Statistics from TIMB indicate that 1 514 820 bales have been laid at the four floors with 1 411 687 bales going under the hammer while 103 133 bales have been rejected this year.

On the other hand, 1 221 547 bales were laid during the same period last year with 1 115 757 bales going under the hammer while 105 790 bales were rejected.

The three auction floors have so far sold a total of 53 million kilogrammes with a value of US$128m at an average price of US$2,40.

To date they have laid 808 890 bales, sold 733 030 bales with 75 860 bales getting rejected.

On the contract side, a total of 64 million kilogrammes of tobacco with a value of US$190m have been sold. The average was US$2,99. This has seen 705 930 bales being laid with 678 657 bales getting sold while 27 273 bales were reje- cted.

Tobacco Sales Floor has sold 31 million kilogrammes of tobacco worth US$76m.

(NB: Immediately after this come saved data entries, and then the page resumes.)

(** * CPCC_UI: the nine-step comic page pipeline of [new_module.py]

    A shallow embedding of the natural sort key, the numbering of
    steps 2/3/7, the confirmation protocol, the operation journal with
    its rollback, and the nine pipeline steps over a directory tree,
    followed by the properties stated about them. *)

From Stdlib Require Import ZArith Lia Bool Ascii String List.
From stdpp Require Import base tactics option list strings gmap sorting.

Set Warnings "-register-all".

Local Open Scope string_scope.
Local Open Scope list_scope.
Local Open Scope Z_scope.

(** ** Characters and names

    Python names are Unicode strings.  A name is modelled as a [string]
    whose characters are the code points 0..255 (Latin-1), which is
    enough to tell apart the three character classes the code relies on:
    - [\d] of the [re] module (decimal digits: only '0'..'9' below 256);
    - [str.isdigit], which also accepts the superscripts U+00B2, U+00B3
      and U+00B9, on which [int()] raises [ValueError];
    - the letters changed by [str.lower]. *)

Module Chars.

Definition code (c : ascii) : N := N_of_ascii c.

(** [\d] *)
Definition is_decimal (c : ascii) : bool :=
  ((48 <=? code c) && (code c <=? 57))%N.

(** the characters for which [str.isdigit] holds *)
Definition is_digit_char (c : ascii) : bool :=
  is_decimal c || (code c =? 178)%N || (code c =? 179)%N || (code c =? 185)%N.

(** [str.lower] on one character *)
Definition lower_char (c : ascii) : ascii :=
  if (((65 <=? code c) && (code c <=? 90))
      || ((192 <=? code c) && (code c <=? 222) && negb (code c =? 215)))%N
  then ascii_of_N (code c + 32)
  else c.

Fixpoint lower (s : string) : string :=
  match s with
  | EmptyString => EmptyString
  | String c r => String (lower_char c) (lower r)
  end.

Fixpoint all_chars (p : ascii -> bool) (s : string) : bool :=
  match s with
  | EmptyString => true
  | String c r => p c && all_chars p r
  end.

(** [text.isdigit()]: non-empty and made of digit characters *)
Definition isdigit (s : string) : bool :=
  match s with
  | EmptyString => false
  | _ => all_chars is_digit_char s
  end.

Definition digit_value (c : ascii) : Z := Z.of_N (code c) - 48.

(** [int(text)] for a text on which [isdigit] holds: the value read in
    base ten, or [None] where Python raises [ValueError]. *)
Fixpoint int_acc (acc : Z) (s : string) : option Z :=
  match s with
  | EmptyString => Some acc
  | String c r =>
      if is_decimal c then int_acc (10 * acc + digit_value c) r else None
  end.

Definition int_of (s : string) : option Z :=
  match s with
  | EmptyString => None
  | _ => int_acc 0 s
  end.

End Chars.

(** ** [natural_sort_key] *)

Module NaturalSort.
Import Chars.

(** An element of a key: Python's [str] or [int]. *)
Inductive kelem : Type :=
| KStr (s : string)
| KInt (z : Z).

Definition key : Type := list kelem.

Definition cons_head (c : ascii) (l : list string) : list string :=
  match l with
  | [] => [String c EmptyString]
  | h :: t => String c h :: t
  end.

(** [re.split(r'(\d+)', s)]: the head of the result is the run being
    read; [in_digits] tells whether that run is a digit run. *)
Fixpoint re_split_from (in_digits : bool) (s : string) : list string :=
  match s with
  | EmptyString => if in_digits then [EmptyString; EmptyString] else [EmptyString]
  | String c r =>
      if is_decimal c then
        if in_digits then cons_head c (re_split_from true r)
        else EmptyString :: cons_head c (re_split_from true r)
      else
        if in_digits then EmptyString :: cons_head c (re_split_from false r)
        else cons_head c (re_split_from false r)
  end.

Definition re_split (s : string) : list string := re_split_from false s.

(** [int(text) if text.isdigit() else text.lower()]; [None] stands for
    the exception raised by [int]. *)
Definition convert_piece (text : string) : option kelem :=
  if isdigit text then KInt <$> int_of text else Some (KStr (lower text)).

(** The body of the [try]. *)
Definition natural_sort_key_try (name : string) : option key :=
  mapM convert_piece (re_split name).

(** [natural_sort_key]: the [except Exception] branch returns the
    one-element key. *)
Definition natural_sort_key (name : string) : key :=
  match natural_sort_key_try name with
  | Some k => k
  | None => [KStr (lower name)]
  end.

(** Python's [<] on two elements; [None] is the [TypeError] of comparing
    an [int] with a [str]. *)
Definition kelem_lt (a b : kelem) : option bool :=
  match a, b with
  | KStr s, KStr t => Some (String.ltb s t)
  | KInt x, KInt y => Some (x <? y)
  | _, _ => None
  end.

(** Python's [==] on two elements (never raises). *)
Definition kelem_eqb (a b : kelem) : bool :=
  match a, b with
  | KStr s, KStr t => String.eqb s t
  | KInt x, KInt y => x =? y
  | _, _ => false
  end.

(** Python's [<] on lists: the first position where the elements differ
    decides; otherwise the shorter list is the smaller. *)
Fixpoint key_lt (k1 k2 : key) : option bool :=
  match k1, k2 with
  | [], [] => Some false
  | [], _ :: _ => Some true
  | _ :: _, [] => Some false
  | a :: r1, b :: r2 =>
      if kelem_eqb a b then key_lt r1 r2 else kelem_lt a b
  end.

(** [sorted(l, key=f)]: a stable sort that only uses [<] on the keys.
    [x] is put before the first element that is not smaller than it. *)
Section Sorted.
Context {A : Type} (f : A -> key).

Fixpoint insert_by (x : A) (l : list A) : option (list A) :=
  match l with
  | [] => Some [x]
  | y :: r =>
      b ← key_lt (f y) (f x);
      if (b : bool) then (y ::.) <$> insert_by x r else Some (x :: y :: r)
  end.

Fixpoint sorted_by (l : list A) : option (list A) :=
  match l with
  | [] => Some []
  | x :: r => sorted_by r ≫= insert_by x
  end.
End Sorted.

(** [sorted(names, key=natural_sort_key)] *)
Definition natural_sorted (names : list string) : option (list string) :=
  sorted_by natural_sort_key names.

End NaturalSort.

Import Chars NaturalSort.

(** ** Number formatting: [f"{n:04d}"] *)

Module Fmt.

Definition digit_char (d : Z) : ascii := ascii_of_N (Z.to_N (48 + d)).

(** The decimal digits of a non-negative number, most significant first;
    [fuel] bounds the number of digits. *)
Fixpoint dec_digits (fuel : nat) (n : Z) (acc : string) : string :=
  match fuel with
  | O => acc
  | S f =>
      let acc' := String (digit_char (n mod 10)) acc in
      if n / 10 =? 0 then acc' else dec_digits f (n / 10) acc'
  end.

Definition dec (n : Z) : string :=
  dec_digits (S (Z.to_nat (Z.log2 n))) n EmptyString.

Fixpoint zeros (k : nat) : string :=
  match k with
  | O => EmptyString
  | S k' => String "0" (zeros k')
  end.

(** [s.zfill(w)] for a string of digits *)
Definition zfill (w : nat) (s : string) : string :=
  zeros (w - String.length s) +:+ s.

(** [f"{n:04d}"]: zero padding to width four, the sign counted in the
    width. *)
Definition fmt04 (n : Z) : string :=
  if n <? 0 then String "-" (zfill 3 (dec (- n))) else zfill 4 (dec n).

(** Reading a formatted number back (used only to show that [fmt04] is
    injective). *)
Definition unfmt (s : string) : option Z :=
  match s with
  | String "-" r => Z.opp <$> int_acc 0 r
  | _ => int_acc 0 s
  end.

End Fmt.

Import Fmt.

(** ** The numbering of steps 2 and 3 *)

Module Numbering.

(** [while f"{new_num:04d}" in used_numbers: new_num += 1].  The loop
    stops after at most [size used_numbers] increments; [fuel] is that
    bound plus one. *)
Fixpoint next_free_fuel (fuel : nat) (used_numbers : gset string) (new_num : Z) : Z :=
  match fuel with
  | O => new_num
  | S f =>
      if decide (fmt04 new_num ∈ used_numbers)
      then next_free_fuel f used_numbers (new_num + 1)
      else new_num
  end.

Definition next_free (used_numbers : gset string) (new_num : Z) : Z :=
  next_free_fuel (S (size used_numbers)) used_numbers new_num.
(** * x-scraper: the retrying tweet scraper and its response normaliser

    A shallow embedding of [src/x_scraper/bird_client.py],
    [src/x_scraper/scraper.py], [src/x_scraper/utils.py],
    [src/x_scraper/models.py] and [src/x_scraper/cookie_extractor.py], and
    the properties of the specification established (or refuted) on it.

    Conventions of the embedding:
    - Python [str] is Rocq's [string]; characters are 8-bit and read as the
      code points 0-255.
    - a decoded JSON value is [json]; a Python [dict] with string keys is a
      [gmap string json]; JSON numbers are integers (floating point is
      outside the embedding).
    - a Python call that may raise returns a [result]; [Raise e] carries the
      exception.
    - the outside world (the [bird] executable, the clock, the JSON decoder,
      the two [datetime] parsers of the Python library and pydantic) is read
      from an explicit environment, which also says what the calls outside
      raise; what the code does to the outside world is recorded in a trace
      of [event]s. *)

From stdpp Require Import gmap strings list fin_maps.
From Stdlib Require Import ZArith Ascii Lia DecimalString.

Local Open Scope Z_scope.

(** ** Python strings *)

Module PyStr.

Definition code (c : ascii) : N := N_of_ascii c.

(** [str.isspace] on one character of the range 0-255. *)
Definition isspace (c : ascii) : bool :=
  let n := code c in
  ((9 <=? n) && (n <=? 13) || (28 <=? n) && (n <=? 32)
   || (n =? 133) || (n =? 160))%N.

(** [str.lower] on one character of the range 0-255. *)
Definition lower_char (c : ascii) : ascii :=
  let n := code c in
  if ((65 <=? n) && (n <=? 90)
      || (192 <=? n) && (n <=? 222) && negb (n =? 215))%N
  then ascii_of_N (n + 32) else c.

Fixpoint lower (s : string) : string :=
  match s with
  | EmptyString => EmptyString
  | String c s' => String (lower_char c) (lower s')
  end.

(** [s.startswith(p)] *)
Fixpoint startswith (p s : string) : bool :=
  match p, s with
  | EmptyString, _ => true
  | String _ _, EmptyString => false
  | String a p', String b s' => Ascii.eqb a b && startswith p' s'
  end.

(** [needle in s] *)
Fixpoint contains (needle s : string) : bool :=
  startswith needle s
  || match s with
     | EmptyString => false
     | String _ s' => contains needle s'
     end.

(** [s.endswith(suf)] *)
Fixpoint endswith (suf s : string) : bool :=
  String.eqb s suf
  || match s with
     | EmptyString => false
     | String _ s' => endswith suf s'
     end.

Fixpoint lstrip (s : string) : string :=
  match s with
  | EmptyString => EmptyString
  | String c s' => if isspace c then lstrip s' else s
  end.

Fixpoint rstrip (s : string) : string :=
  match s with
  | EmptyString => EmptyString
  | String c s' =>
      match rstrip s' with
      | EmptyString => if isspace c then EmptyString else String c EmptyString
      | r => String c r
      end
  end.

(** [s.strip()] *)
Definition strip (s : string) : string := rstrip (lstrip s).

(** [s.split(sep)[0]] for a one-character separator. *)
Fixpoint split_first (sep : ascii) (s : string) : string :=
  match s with
  | EmptyString => EmptyString
  | String c s' => if Ascii.eqb c sep then EmptyString else String c (split_first sep s')
  end.

(** [s.replace(old, new)] for a non-empty [old]: occurrences are replaced
    from the left and do not overlap.  [skip] counts the characters of an
    occurrence already replaced that are still to be passed over. *)
Fixpoint replace_from (old new : string) (skip : nat) (s : string) : string :=
  match s with
  | EmptyString => EmptyString
  | String c s' =>
      match skip with
      | S k => replace_from old new k s'
      | O =>
          if startswith old s
          then new +:+ replace_from old new (Nat.pred (String.length old)) s'
          else String c (replace_from old new O s')
      end
  end.

Definition replace (old new s : string) : string := replace_from old new O s.

(** A needle occurs in [s] when case is ignored. *)
Fixpoint startswith_ci (p s : string) : bool :=
  match p, s with
  | EmptyString, _ => true
  | String _ _, EmptyString => false
  | String a p', String b s' =>
      Ascii.eqb (lower_char a) (lower_char b) && startswith_ci p' s'
  end.

Fixpoint contains_ci (needle s : string) : bool :=
  startswith_ci needle s
  || match s with
     | EmptyString => false
     | String _ s' => contains_ci needle s'
     end.

(** The last character of a non-empty string is not white space. *)
Fixpoint ends_nonspace (s : string) : bool :=
  match s with
  | EmptyString => false
  | String c EmptyString => negb (isspace c)
  | String _ s' => ends_nonspace s'
  end.

Definition begins_nonspace (s : string) : bool :=
  match s with
  | EmptyString => false
  | String c _ => negb (isspace c)
  end.

End PyStr.

(** ** Decoded JSON and the dynamic operations the scraper applies to it *)

#[warnings="-register-all"]
Inductive json : Type :=
  | JNull
  | JBool (b : bool)
  | JNum (z : Z)
  | JStr (s : string)
  | JArr (l : list json)
  | JObj (m : gmap string json).
(** C8, as the code has it. The seed of the node at position [k] is made
    of the draws [2k] and [2k+1] of the random source, each coordinate in
    [-5, 5); nothing compares the seeds or draws again, so two nodes for
    which the source returns the same two values have the same seed. *)
Theorem seeds_follow_draws
    (random : nat -> num) (nodes : list Node.t) (j k : nat) (nj nk : Node.t) :
  (forall i, unitInterval (random i)) ->
  nodes !! j = Some nj -> nodes !! k = Some nk ->
  exists dj dk,
    seedNodes random 0 nodes !! j = Some dj
    /\ seedNodes random 0 nodes !! k = Some dk
    /\ D3Node.x dj = (random (2 * j)%nat * 10%Z - 5%Z)%num
    /\ D3Node.y dj = (random (S (2 * j)) * 10%Z - 5%Z)%num
    /\ ((-5)%Z <=? D3Node.x dj)%num = true /\ (D3Node.x dj <? 5%Z)%num = true
    /\ ((-5)%Z <=? D3Node.y dj)%num = true /\ (D3Node.y dj <? 5%Z)%num = true
    /\ D3Node.x dk = (random (2 * k)%nat * 10%Z - 5%Z)%num
    /\ D3Node.y dk = (random (S (2 * k)) * 10%Z - 5%Z)%num
    /\ (random (2 * j)%nat = random (2 * k)%nat ->
        random (S (2 * j)) = random (S (2 * k)) ->
        (D3Node.x dj, D3Node.y dj) = (D3Node.x dk, D3Node.y dk)).
Proof.
  intros Hr Hj Hk.
  eexists _, _.
  split; [exact (seedNodes_lookup random 0 nodes j nj Hj)|].
  split; [exact (seedNodes_lookup random 0 nodes k nk Hk)|].
  cbn [D3Node.x D3Node.y Nat.add].
  destruct (seed_coordinate_range _ (Hr (2 * j)%nat)) as [Lx Ux].
  destruct (seed_coordinate_range _ (Hr (S (2 * j)))) as [Ly Uy].
  do 8 (split; [auto|]).
  intros -> ->. reflexivity.
Qed.

Lemma risingRandom_unitInterval (i : nat) : unitInterval (risingRandom i).
Proof.
  unfold unitInterval, risingRandom, Num.of_Q. eexists. split; [reflexivity|].
  pose proof (Nat.mod_upper_bound i 16 ltac:(lia)) as Hlt.
  unfold Qcle, Qclt. rewrite !this_Q2Qc.
  unfold Qle, Qlt; simpl. lia.
Qed.

Lemma seeds_follow_draws_witness :
  (forall i, unitInterval (risingRandom i))
  /\ exists dj dk,
       seedNodes risingRandom 0 twoNodes !! 0%nat = Some dj
       /\ seedNodes risingRandom 0 twoNodes !! 1%nat = Some dk
       /\ D3Node.x dj = Num.of_Z (-5)
       /\ D3Node.x dk = Num.of_Q (-15 # 4).
Proof.
  split; [exact risingRandom_unitInterval|].
  destruct (seeds_follow_draws risingRandom twoNodes 0 1 _ _
              risingRandom_unitInterval eq_refl eq_refl)
    as (dj & dk & Hj & Hk & Hxj & _ & _ & _ & _ & _ & Hxk & _).
  exists dj, dk. split; [exact Hj|]. split; [exact Hk|].
  split; [rewrite Hxj | rewrite Hxk]; by_evaluation.
Defined.

(** C8 as stated fails: a random source that returns 0.5 at every call
    seeds two distinct nodes at the same point. *)
Lemma constant_source_identical_seeds :
  (forall i, unitInterval (halfRandom i))
  /\ map Node.id twoNodes = ["a"; "b"]
  /\ map (fun d => (D3Node.x d, D3Node.y d)) (seedNodes halfRandom 0 twoNodes)
     = [(Num.of_Z 0, Num.of_Z 0); (Num.of_Z 0, Num.of_Z 0)].
Proof.
  split; [|split; [reflexivity | by_evaluation]].
  intros i. exists (Q2Qc (1 # 2)). split; [reflexivity|].
  unfold Qcle, Qclt. rewrite !this_Q2Qc. unfold Qle, Qlt; simpl. lia.
Qed.

(** ** The entrance animation *)

Section AnimationFacts.
Local Open Scope Qc_scope.

Ltac to_Q :=
  unfold Qcle, Qclt, Qcdiv, Qcminus, Qcplus, Qcmult, Qcopp, Qcinv in *;
  unfold Q2Qc in *; cbn [this] in *;
  repeat rewrite Qred_correct;
  repeat match goal with H : _ |- _ => rewrite Qred_correct in H end;
  cbn [Qopp Qinv Qnum Qden Z.opp inject_Z] in *.

Lemma ratio_Fin (s now : Qc) :
  ((Fin now - Fin s) / 1500%Z)%num = Fin (raw s now).
Proof.
  unfold Num.of_Z, Num.of_Q. cbn [Num.sub Num.add Num.neg Num.div].
  now rewrite Qc_of_Z_nonzero.
Qed.

Lemma min_one_Fin (r : Qc) : Num.min (Fin r) 1%Z = Fin (cap r).
Proof. unfold cap. cbn. destruct (Num.Qc_ltb _ r); reflexivity. Qed.

Lemma easeCubicOut_Fin (t : Qc) : easeCubicOut (Fin t) = Fin (ease t).
Proof. reflexivity. Qed.

Lemma progressAt_Fin (s now : Qc) :
  progressAt s now = Fin (ease (cap (raw s now))).
Proof.
  unfold progressAt. now rewrite ratio_Fin, min_one_Fin, easeCubicOut_Fin.
Qed.
(** * NetStatWiz: connection parsing, filtering, geolocation cache, aggregation

    A shallow embedding of [NetStatWiz.py].  A Python [str] is the list of
    its code points.  What the program takes from the interpreter rather
    than from its own text is a parameter: the classification of the
    non-ASCII code points by the Unicode database, which the pattern's
    [\s], [\d], [\w] and [int] consult, and the ceiling that [int] puts on
    the number of digits of a literal.  Python [int]s are [Z].  The
    dictionary [ip_locations] is a [gmap] together with the order in which
    its keys were inserted, [port_services] is a [gmap].  The effects of the
    program (sleeping, HTTP requests, writing files) are recorded in an
    explicit state; the provider, [folium] and the file system are oracles:
    every way they can behave is an input.  Console output is left out. *)

From Stdlib Require Import ZArith NArith Ascii String List Bool Lia Floats.
From stdpp Require Import base option list gmap fin_maps sorting.

Local Open Scope Z_scope.

(** A Python [str]: its code points. *)
Abbreviation str := (list N).

(** The [str] of an ASCII literal. *)
Definition txt (s : string) : str := N_of_ascii <$> list_ascii_of_string s.
Arguments txt s%_string.

(** ** The interpreter's part *)

(** The value of a decimal digit. *)
Inductive digit := d0 | d1 | d2 | d3 | d4 | d5 | d6 | d7 | d8 | d9.

Definition digit_value (d : digit) : Z :=
  match d with
  | d0 => 0 | d1 => 1 | d2 => 2 | d3 => 3 | d4 => 4
  | d5 => 5 | d6 => 6 | d7 => 7 | d8 => 8 | d9 => 9
  end.

Definition digit_of_N (n : N) : digit :=
  match n with
  | 0 => d0 | 1 => d1 | 2 => d2 | 3 => d3 | 4 => d4
  | 5 => d5 | 6 => d6 | 7 => d7 | 8 => d8 | _ => d9
  end%N.

(** How the Unicode database classifies a code point, as far as [\s], [\d],
    [\w] and [int] can tell: white space ([str.isspace]), a decimal digit
    with its value ([str.isdecimal]), another alphanumeric character
    ([str.isalnum]), or none of these.  No code point is in two classes. *)
Inductive uclass :=
  | USpace
  | UDecimal (d : digit)
  | UAlnum
  | UOther.

(** The interpreter: the class of every code point from 128 on, and
    [sys.get_int_max_str_digits()], where 0 stands for no ceiling. *)
Record interpreter := Interpreter {
  unicode : N -> uclass;
  max_str_digits : nat
}.

(** ** Text primitives *)

Module Text.

(** The classes of the ASCII code points: TAB, LF, VT, FF, CR, the
    separators 0x1c-0x1f and the space; the ten digits; the letters. *)
Definition ascii_class (c : N) : uclass :=
  if (((9 <=? c) && (c <=? 13)) || ((28 <=? c) && (c <=? 32)))%N then USpace
  else if ((48 <=? c) && (c <=? 57))%N then UDecimal (digit_of_N (c - 48))
  else if (((65 <=? c) && (c <=? 90)) || ((97 <=? c) && (c <=? 122)))%N then UAlnum
  else UOther.

(** [Py_ISSPACE] of the C parser of [int]: TAB, LF, VT, FF, CR, space. *)
Definition c_isspace (c : N) : bool :=
  (((9 <=? c) && (c <=? 13)) || (c =? 32))%N.

(** An ASCII digit. *)
Definition c_isdigit (c : N) : bool := ((48 <=? c) && (c <=? 57))%N.

(** [s.split(sep)] for a one-character separator: never an empty list. *)
Fixpoint split (sep : N) (s : str) : list str :=
  match s with
  | [] => [[]]
  | c :: r =>
      if (c =? sep)%N then [] :: split sep r
      else match split sep r with
           | [] => [[c]]
           | p :: ps => (c :: p) :: ps
           end
  end.

(** The longest prefix of [s] whose characters satisfy [p], and the rest. *)
Fixpoint span (p : N -> bool) (s : str) : str * str :=
  match s with
  | [] => ([], [])
  | c :: r =>
      if p c then let '(a, b) := span p r in (c :: a, b)
      else ([], s)
  end.

Definition lstrip (s : str) : str := snd (span c_isspace s).

Fixpoint rstrip (s : str) : str :=
  match s with
  | [] => []
  | c :: r =>
      match rstrip r with
      | [] => if c_isspace c then [] else [c]
      | r' => c :: r'
      end
  end.

Definition strip (s : str) : str := rstrip (lstrip s).

(** The digits of a decimal literal, where single underscores may separate
    digits: its value and the number of its digits.  [seen] tells whether
    the previous character was a digit. *)
Fixpoint int_digits (acc : Z) (count : nat) (seen : bool) (s : str)
  : option (Z * nat) :=
  match s with
  | [] => if seen then Some (acc, count) else None
  | c :: r =>
      if c_isdigit c then int_digits (10 * acc + (Z.of_N c - 48)) (S count) true r
      else if (c =? 95)%N then
             if seen then int_digits acc count false r else None
      else None
  end.

Section WithInterpreter.

Variable py : interpreter.

Definition classify (c : N) : uclass :=
  if (c <? 128)%N then ascii_class c else unicode py c.

(** [\s] of a [str] pattern. *)
Definition is_space (c : N) : bool :=
  match classify c with USpace => true | _ => false end.

(** The value of a decimal digit, if [c] is one. *)
Definition decimal (c : N) : option Z :=
  match classify c with UDecimal d => Some (digit_value d) | _ => None end.

(** [\d] of a [str] pattern. *)
Definition is_digit (c : N) : bool :=
  match classify c with UDecimal _ => true | _ => false end.

(** [\w] of a [str] pattern: alphanumeric, or the underscore. *)
Definition is_word (c : N) : bool :=
  match classify c with
  | UDecimal _ | UAlnum => true
  | USpace | UOther => (c =? 95)%N
  end.

(** What [int] makes of one character of a [str] that is not ASCII: a code
    point below 127 as it is, white space a space, a decimal digit its ASCII
    digit; any other character ends the conversion ([None]). *)
Definition ascii_of (c : N) : option N :=
  if (c <? 127)%N then Some c
  else match classify c with
       | USpace => Some 32%N
       | UDecimal d => Some (48 + Z.to_N (digit_value d))%N
       | UAlnum | UOther => None
       end.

TSF's average price was US$2,49. TSF has laid 469 247 bales, sold 425 540 bales and rejected 43 707 bales in the process.

Boka Tobacco Auction Floors have so far sold 14 million kilogrammes of flue cured tobacco with a value of US$31m at an average price of US$2,44. BTF has laid 213 099 bales, sold 189 700 bales and rejected 23 399 bales.

The last auction floor, Millennium Tobacco Floors, has sold the least quantity of 9 million kilogrammes of tobacco worth US$21m. Their average price was US$2,38.

MTF has laid 126 544 bales with 117 790 bales going under the hammer while 8 754 bales were rejected.

The start of this year's tobacco marketing season was characterised by a lot of congestion especially at TSF and BTF where farmers came very close to rioting. The situation has, however, improved as farmers, the buyers and the floor personnel got more organised.

Farmers coming to the floors without prior booking are getting served within reasonable time frames while the payments are also coming without delays at all floors.

The long queues that were a common feature at the three auction floors have also disappeared and farmers are reported to be bringing in high quality tobacco.

The country expects more than 170 million kilogrammes of tobacco to go under the hammer this season, all thanks to the influx of new growers ushered in by the land reform programme.